#### [RECORDS SHOWN]
Lemma slab_new_ok node capacity : slab_ok (slab_new node capacity).
Proof.
  unfold slab_new. cbv zeta. set (c := Nat.max capacity 1). split; cbn.
  - lia.
  - apply length_replicate.
  - apply length_replicate.
  - apply NoDup_seq.
  - intros i. rw elem_of_seq lookup_replicate. split; [intros; split; [done|lia]|intros [_ ?]; lia].
  - apply Forall_replicate. int_lia.
Qed.

Lemma slab_new_not_live node capacity h : ¬ live (slab_new node capacity) h.
Proof. intros (_ & Ha & _). cbn in Ha. by apply lookup_replicate in Ha as [? _]. Qed.

(** What one allocation does. *)
Definition slab_allocated (s : NumaSlab) (h : NumaSlabHandle) (s' : NumaSlab) : Prop :=
  slab_ok s' ∧ node_id s' = node_id s ∧ live s' h ∧ ¬ live s h ∧
  (∀ h', h' ≠ h → live s' h' ↔ live s h') ∧
  (∀ i, default 0 (generations s !! i) ≤ default 0 (generations s' !! i)) ∧
  generation h = Z.min u64_max (default 0 (generations s !! slot_index h) + 1).

Lemma slab_allocate_spec s :
  slab_ok s →
  match slab_allocate s with
  | None => free_list s = []
  | Some (h, s') => slab_allocated s h s'
  end.
Proof.
  intros [Hc Hg Ha Hn Hf Hr]. unfold slab_allocate.
  destruct (free_list s) as [|slot rest] eqn:El; [done|].
  assert (allocated s !! slot = Some false) as Hslot by (apply Hf; by left).
  assert (slot < s_capacity s)%nat as Hlt by (rw -Ha; by eapply lookup_lt_Some).
  assert (is_Some (generations s !! slot)) as [g Hgs] by (apply lookup_lt_is_Some; lia).
  assert (0 ≤ g ≤ u64_max) as Hgr by exact (proj1 (Forall_forall _ _) Hr g (list_elem_of_lookup_2 _ _ _ Hgs)).
  apply NoDup_cons in Hn as [Hnot Hn]. rw Hgs. cbn [default].
  set (gen := sat_add u64_max g 1). assert (0 ≤ gen ≤ u64_max ∧ g ≤ gen) as [Hgen Hge] by (unfold gen; int_lia).
  split_and!.
  - split; cbn; rw ?length_insert //.
    + intros i. destruct (decide (i = slot)) as [->|Hne].
      * rw list_lookup_insert_eq; [|lia]. split; [done|discriminate].
      * rw list_lookup_insert_ne // -Hf elem_of_cons. naive_solver.
    + apply Forall_insert; [done|]. lia.
  - done.
  - split; [done|]. cbn. rw !list_lookup_insert_eq; [done|lia|lia].
  - intros (_ & Hal & _). cbn in Hal. congruence.
  - intros h' Hne. unfold live. cbn. destruct (decide (slot_index h' = slot)) as [Es|Es].
    + rw Es !list_lookup_insert_eq; [|lia..]. split.
      * intros (En & _ & [= Eg]). exfalso. apply Hne. destruct h'. cbn in *. by subst.
      * intros (_ & Hal & _). congruence.
    + by rw !list_lookup_insert_ne.
  - intros i. cbn. destruct (decide (i = slot)) as [->|Hne].
    + rw list_lookup_insert_eq; [|lia]. rw Hgs. done.
    + by rw list_lookup_insert_ne.
  - cbn. rw Hgs. done.
Qed.

Definition slab_freed (s : NumaSlab) (h : NumaSlabHandle) (s' : NumaSlab) : Prop :=
  slab_ok s' ∧ node_id s' = node_id s ∧ generations s' = generations s ∧
  ∀ h', live s' h' ↔ live s h' ∧ h' ≠ h.

(** A deallocation succeeds exactly for live handles. *)
Lemma slab_deallocate_spec h s :
  slab_ok s →
  (live s h ∧ (slab_deallocate h s).1 = true ∧ slab_freed s h (slab_deallocate h s).2) ∨
  (¬ live s h ∧ slab_deallocate h s = (false, s)).
Proof.
  intros [Hc Hg Ha Hn Hf Hr]. unfold slab_deallocate, live.
  destruct (Z.eqb_spec (h_node_id h) (node_id s)) as [En|En]; cbn [negb]; [|right; tauto].
  destruct (Nat.leb_spec (s_capacity s) (slot_index h)) as [Hge|Hlt].
  { right. split; [|done]. intros (_ & Hal & _). apply lookup_lt_Some in Hal. lia. }
  assert (is_Some (allocated s !! slot_index h)) as [al Hal] by (apply lookup_lt_is_Some; lia).
  assert (is_Some (generations s !! slot_index h)) as [g Hgs] by (apply lookup_lt_is_Some; lia).
  rw Hal Hgs. change (default false (Some al)) with al. change (default 0 (Some g)) with g.
  destruct al; cbn [negb]; [|right; split; [intros (_ & ? & _); congruence|reflexivity]].
  destruct (Z.eqb_spec g (generation h)) as [Eg|Eg]; cbn [negb];
    [|right; split; [intros (_ & _ & ?); congruence|reflexivity]].
  left. split; [by subst|]. split; [done|]. unfold slab_freed. cbn. split_and!; [|done|done|].
  - split; cbn; rw ?length_insert //.
    + constructor; [|done]. rw Hf. congruence.
    + intros i. rw elem_of_cons Hf. destruct (decide (i = slot_index h)) as [->|Hne].
      * rw list_lookup_insert_eq; [|lia]. naive_solver.
      * rw list_lookup_insert_ne //. naive_solver.
  - intros h'. unfold live. cbn. destruct (decide (slot_index h' = slot_index h)) as [Es|Es].
    + rw Es list_lookup_insert_eq; [|lia]. split; [naive_solver|].
      intros [(En' & _ & Eg') Hne]. exfalso. apply Hne.
      destruct h as [a b c], h' as [a' b' c']. cbn in *. f_equal; congruence.
    + rw list_lookup_insert_ne //. split; [|naive_solver]. intros Hl. split; [done|]. by intros ->.
Qed.

(** ** Stale handles *)

(** A handle that was used up: its slot has reached its generation, and it
    does not own the slot. *)
Definition stale (s : NumaSlab) (h : NumaSlabHandle) : Prop :=
  ¬ live s h ∧ generation h ≤ default 0 (generations s !! slot_index h).

Lemma stale_allocate s h h' s' :
  slab_allocated s h' s' → generation h < u64_max → stale s h → stale s' h ∧ h' ≠ h.
Proof.
  intros (_ & _ & Hl & _ & Hother & Hmono & Hg) Hlt [Hn Hle].
  assert (h' ≠ h) as Hne by (intros ->; lia). split; [|done].
  split; [rw Hother //; exact (not_eq_sym Hne)|]. etrans; [exact Hle|apply Hmono].
Qed.

Lemma stale_free s h h' s' : slab_freed s h' s' → stale s h → stale s' h.
Proof. intros (_ & _ & Hg & Hl) [Hn Hle]. split; [rw Hl; tauto|by rw Hg]. Qed.

Lemma freed_stale s h s' : slab_freed s h s' → live s h → stale s' h.
Proof.
  intros (_ & _ & Hg & Hl) (_ & _ & Eg). split; [rw Hl; tauto|]. rw Hg Eg. done.
Qed.

(** * Pool *)

Section Pool.
Implicit Types (l : list NumaSlab) (p : NumaSlabPool) (h : NumaSlabHandle).

Record slabs_ok l : Prop := mk_slabs_ok {
  po_slabs : Forall slab_ok l;
  po_nodes : NoDup (node_id <$> l);
}.

Definition pool_live l h : Prop := ∃ s, s ∈ l ∧ live s h.

(** One slab of the list changes. *)
Definition replaced l l' s s' : Prop := ∃ l1 l2, l = l1 ++ s :: l2 ∧ l' = l1 ++ s' :: l2.

Lemma replaced_cons x l l' s s' : replaced l l' s s' → replaced (x :: l) (x :: l') s s'.
Proof. intros (l1 & l2 & -> & ->). by exists (x :: l1), l2. Qed.

Lemma replaced_ok l l' s s' :
  replaced l l' s s' → slabs_ok l → slab_ok s' → node_id s' = node_id s → slabs_ok l'.
Proof.
  intros (l1 & l2 & -> & ->) [Hs Hn] Hs' En. split.
  - apply Forall_app in Hs as [H1 [_ H2]%Forall_cons]. apply Forall_app. split; [done|].
    by constructor.
  - rw fmap_app fmap_cons En. by rw fmap_app fmap_cons in Hn.
Qed.

Lemma replaced_elem l l' s s' : replaced l l' s s' → s ∈ l.
Proof. intros (l1 & l2 & -> & _). apply elem_of_app. right. by left. Qed.

(** The slab of a node is unique. *)
Lemma node_unique l s t : slabs_ok l → s ∈ l → t ∈ l → node_id s = node_id t → s = t.
Proof. intros [_ Hn] ? ? ?. by eapply NoDup_fmap_eq. Qed.

(** Liveness in the pool after one slab changed. *)
Lemma replaced_live l l' s s' h :
  replaced l l' s s' → slabs_ok l → node_id s' = node_id s →
  pool_live l' h ↔ if decide (h_node_id h = node_id s) then live s' h else pool_live l h.
Proof.
  intros (l1 & l2 & -> & ->) [_ Hn] En. rw fmap_app fmap_cons in Hn.
  apply NoDup_app in Hn as (_ & Hd1 & [Hd2 _]%NoDup_cons).
  assert (∀ t, t ∈ l1 ∨ t ∈ l2 → node_id t ≠ node_id s) as Hother.
  { intros t [Ht|Ht] E.
    - apply (Hd1 (node_id t)); [apply list_elem_of_fmap; by exists t|]. rw E. by left.
    - apply Hd2, list_elem_of_fmap. by exists t. }
  unfold pool_live. case_decide as Eh.
  - split; [|intros Hl; exists s'; split; [apply elem_of_app; right; by left|done]].
    intros (t & [Ht|[->|Ht]%elem_of_cons]%elem_of_app & Hl); [|done|];
      exfalso; destruct Hl as (E & _); [apply (Hother t)|apply (Hother t)]; auto; congruence.
  - split; intros (t & Ht & Hl); exists t; (split; [|done]);
      apply elem_of_app in Ht as [Ht|[->|Ht]%elem_of_cons]; apply elem_of_app; auto;
      try (right; by right); destruct Hl as (E & _); congruence.
Qed.

(** ** Allocation *)

Lemma allocate_local_spec pref l :
  match allocate_local pref l with
  | Some (h, l') => ∃ s s', replaced l l' s s' ∧ node_id s = pref ∧ slab_allocate s = Some (h, s')
  | None => NoDup (node_id <$> l) → ∀ s, s ∈ l → node_id s = pref → slab_allocate s = None
  end.
Proof.
  induction l as [|x l IH]; cbn [allocate_local]; [by intros _ s ?%not_elem_of_nil|].
  destruct (Z.eqb_spec (node_id x) pref) as [E|E].
  - destruct (slab_allocate x) as [[h x']|] eqn:Ex.
    + exists x, x'. split; [by exists [], l|done].
    + intros [Hx _]%NoDup_cons s [->|Hs]%elem_of_cons Es; [done|].
      exfalso. apply Hx, list_elem_of_fmap. exists s. split; [congruence|done].
  - destruct (allocate_local pref l) as [[h l']|].
    + destruct IH as (s & s' & Hr & ?). exists s, s'. split; [by apply replaced_cons|done].
    + intros [_ Hn]%NoDup_cons s [->|Hs]%elem_of_cons Es; [done|]. by apply IH.
Qed.

Lemma allocate_remote_spec pref l :
  match allocate_remote pref l with
  | Some (h, l') => ∃ s s', replaced l l' s s' ∧ node_id s ≠ pref ∧ slab_allocate s = Some (h, s')
  | None => ∀ s, s ∈ l → node_id s ≠ pref → slab_allocate s = None
  end.
Proof.
  induction l as [|x l IH]; cbn [allocate_remote]; [by intros s ?%not_elem_of_nil|].
  destruct (Z.eqb_spec (node_id x) pref) as [E|E]; [|destruct (slab_allocate x) as [[h x']|] eqn:Ex].
  - destruct (allocate_remote pref l) as [[h l']|].
    + destruct IH as (s & s' & Hr & ?). exists s, s'. split; [by apply replaced_cons|done].
    + intros s [->|Hs]%elem_of_cons Es; [done|]. by apply IH.
  - exists x, x'. split; [by exists [], l|done].
  - destruct (allocate_remote pref l) as [[h l']|].
    + destruct IH as (s & s' & Hr & ?). exists s, s'. split; [by apply replaced_cons|done].
    + intros s [->|Hs]%elem_of_cons Es; [done|]. by apply IH.
Qed.

Lemma slab_allocate_exhausted s : slab_allocate s = None ↔ free_list s = [].
Proof. unfold slab_allocate. by destruct (free_list s). Qed.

#### [YOUR TASK]
Referring to the material above, set down exactly the lines between the line with "exfalso; destruct Hl" and the line with "node_id s = pref ∧", inclusive, and no other lines.

#### [RESULT FOR THIS EXERCISE]
      exfalso; destruct Hl as (E & _); [apply (Hother t)|apply (Hother t)]; auto; congruence.
  - split; intros (t & Ht & Hl); exists t; (split; [|done]);
      apply elem_of_app in Ht as [Ht|[->|Ht]%elem_of_cons]; apply elem_of_app; auto;
      try (right; by right); destruct Hl as (E & _); congruence.
Qed.

(** ** Allocation *)

Lemma allocate_local_spec pref l :
  match allocate_local pref l with
  | Some (h, l') => ∃ s s', replaced l l' s s' ∧ node_id s = pref ∧ slab_allocate s = Some (h, s')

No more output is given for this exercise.